→ **Your goal**:
Filter the records, keeping every line that has the string "intros".

[Saved entries]
(* ===== verification/Total.v ===== *)
(** * Termination

    Every member function returns: the fuel its loops take from the cursor
    (one more than the number of pending characters) is never used up.
    Proved on the reference tape from the closed forms of the loops, and
    carried to every implementation of the cursor by the simulation. *)

From Stdlib Require Import Ascii String ZArith Lia List Bool.
From stdpp Require Import base tactics list strings.
From S2P Require Import Prelude Chars Cursor Token Lexer Sim Run.
Import ListNotations.
Local Open Scope comp_scope.

(** [f] returns from every state. *)
Ltac total_intro :=
  intros [ts t l tm].

(** Runs the accessors and splits on every test that remains. *)
Ltac total_run :=
  lex_run; repeat (case_match; lex_run); try (eexists; reflexivity).

(** Runs a member function known to return, as the head of a bind. *)
Ltac total_call H :=
  let r := fresh "r" in let st := fresh "st" in let E := fresh "E" in
  lazymatch goal with
  | |- is_Some (bind ?m _ ?s) =>
      destruct (H s) as [[r st] E]; rewrite (bind_Some _ _ _ _ _ E);
      destruct st as [? ? ? ?]
  end.

Section Total.
Variable u : Uninit.

Lemma total_bind {S A B} (m : Comp S A) (k : A -> Comp S B) :
  total m -> (forall a, total (k a)) -> total (bind m k).
Proof.
  intros Hm Hk s. destruct (Hm s) as [[a s'] E].
  rewrite (bind_Some _ _ _ _ _ E). apply Hk.
Qed.

Lemma SkipSpace_total_tape : total (SkipSpace (B:=Tape) u).
Proof.
  total_intro. unfold SkipSpace. lex_run.
  erewrite bind_Some by (apply skip_loop_run; lia). total_run.
Qed.

Lemma verifyPatternMatch_total_tape s : total (verifyPatternMatch (B:=Tape) u s).
Proof.
  total_intro. unfold verifyPatternMatch. rewrite verifyPatternMatch_from_run. eauto.
Qed.

Lemma checkAndReturnNum_total_tape : total (checkAndReturnNum (B:=Tape) u).
Proof. total_intro. unfold checkAndReturnNum. total_run. Qed.

Lemma matchToBase_total_tape vs bs : total (matchToBase (B:=Tape) u vs bs).
Proof. total_intro. unfold matchToBase. total_run. Qed.

Lemma ScanNumber_from_total_tape nts : total (ScanNumber_from (B:=Tape) u nts).
Proof.
  induction nts as [|nt nts IH]; total_intro; cbn [ScanNumber_from]; [by eexists|].
  total_call (matchToBase_total_tape (validate_string nt) (base nt)).
  destruct (negb (empty r)); [total_run | apply IH].
Qed.

Lemma ScanNumber_total_tape : total (ScanNumber (B:=Tape) u).
Proof.
  total_intro. unfold ScanNumber. lex_run.
  total_call (ScanNumber_from_total_tape (take NUMTYPE_COUNT numberTypes)).
  destruct r; [by eexists|]. total_call checkAndReturnNum_total_tape. total_run.
Qed.

Lemma ScanIdOrKeyword_total_tape : total (ScanIdOrKeyword (B:=Tape) u).
Proof.
  total_intro. unfold ScanIdOrKeyword. lex_run.
  destruct (isalpha _); lex_run; [|by eexists].
  erewrite bind_Some by (apply ident_loop_run; lia). total_run.
Qed.

Lemma GetToken_total_tape : total (GetToken (B:=Tape) u).
Proof.
  total_intro. unfold GetToken. lex_run. destruct ts as [|tk ts]; [|by eexists].
  total_call SkipSpace_total_tape. lex_run.
  destruct (switch_kind _); lex_run; [by eexists|].
  repeat (case_match; lex_run); try (by eexists).
  - apply ScanNumber_total_tape.
  - apply ScanIdOrKeyword_total_tape.
Qed.

Lemma GetTokens_total_tape k : total (GetTokens (B:=Tape) u k).
Proof.
  induction k as [|k IH]; cbn [GetTokens]; [by eexists|].
  apply total_bind; [apply GetToken_total_tape|]. intros tok.
  apply total_bind; [apply IH|]. by eexists.
Qed.

End Total.

Section TotalAny.
Context {B : Type} `{!Cursor B}.
Variable u : Uninit.

(** C7. [GetToken] returns a token from every state of the analyser,
    over every implementation of the cursor: the fuel of its loops is
    never used up. *)
Theorem GetToken_total (st : LexicalAnalyzer B) :
  exists tok st', GetToken u st = Some (tok, st').
Proof.
  destruct (sim_total _ _ (sim_GetToken u) (GetToken_total_tape u) st) as [[tok st'] E].
  eauto.
Qed.

Theorem ScanNumber_total (st : LexicalAnalyzer B) :
  exists tok st', ScanNumber u st = Some (tok, st').
Proof.
  destruct (sim_total _ _ (sim_ScanNumber u) (ScanNumber_total_tape u) st) as [[tok st'] E].
  eauto.
Qed.

Theorem matchToBase_total vs bs (st : LexicalAnalyzer B) :
  exists s st', matchToBase u vs bs st = Some (s, st').
Proof.
  destruct (sim_total _ _ (sim_matchToBase u vs bs) (matchToBase_total_tape u vs bs) st)
    as [[s st'] E].
  eauto.
Qed.

Theorem SkipSpace_total (st : LexicalAnalyzer B) :
  exists b st', SkipSpace u st = Some (b, st').
Proof.
  destruct (sim_total _ _ (sim_SkipSpace u) (SkipSpace_total_tape u) st) as [[b st'] E].
  eauto.
Qed.

Theorem ScanIdOrKeyword_total (st : LexicalAnalyzer B) :
  exists tok st', ScanIdOrKeyword u st = Some (tok, st').
Proof.
  destruct (sim_total _ _ (sim_ScanIdOrKeyword u) (ScanIdOrKeyword_total_tape u) st)
    as [[tok st'] E].
  eauto.
Qed.

(** Any number of successive calls of [GetToken] returns, from
    every state and over every implementation of the cursor. *)
Theorem GetTokens_total k (st : LexicalAnalyzer B) :
  exists toks st', GetTokens u k st = Some (toks, st').
Proof.
  destruct (sim_total _ _ (sim_GetTokens u k) (GetTokens_total_tape u k) st)
    as [[toks st'] E].
  eauto.
Qed.

End TotalAny.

→ **Answer space**:
  intros [ts t l tm].
  intros Hm Hk s. destruct (Hm s) as [[a s'] E].
  apply total_bind; [apply GetToken_total_tape|]. intros tok.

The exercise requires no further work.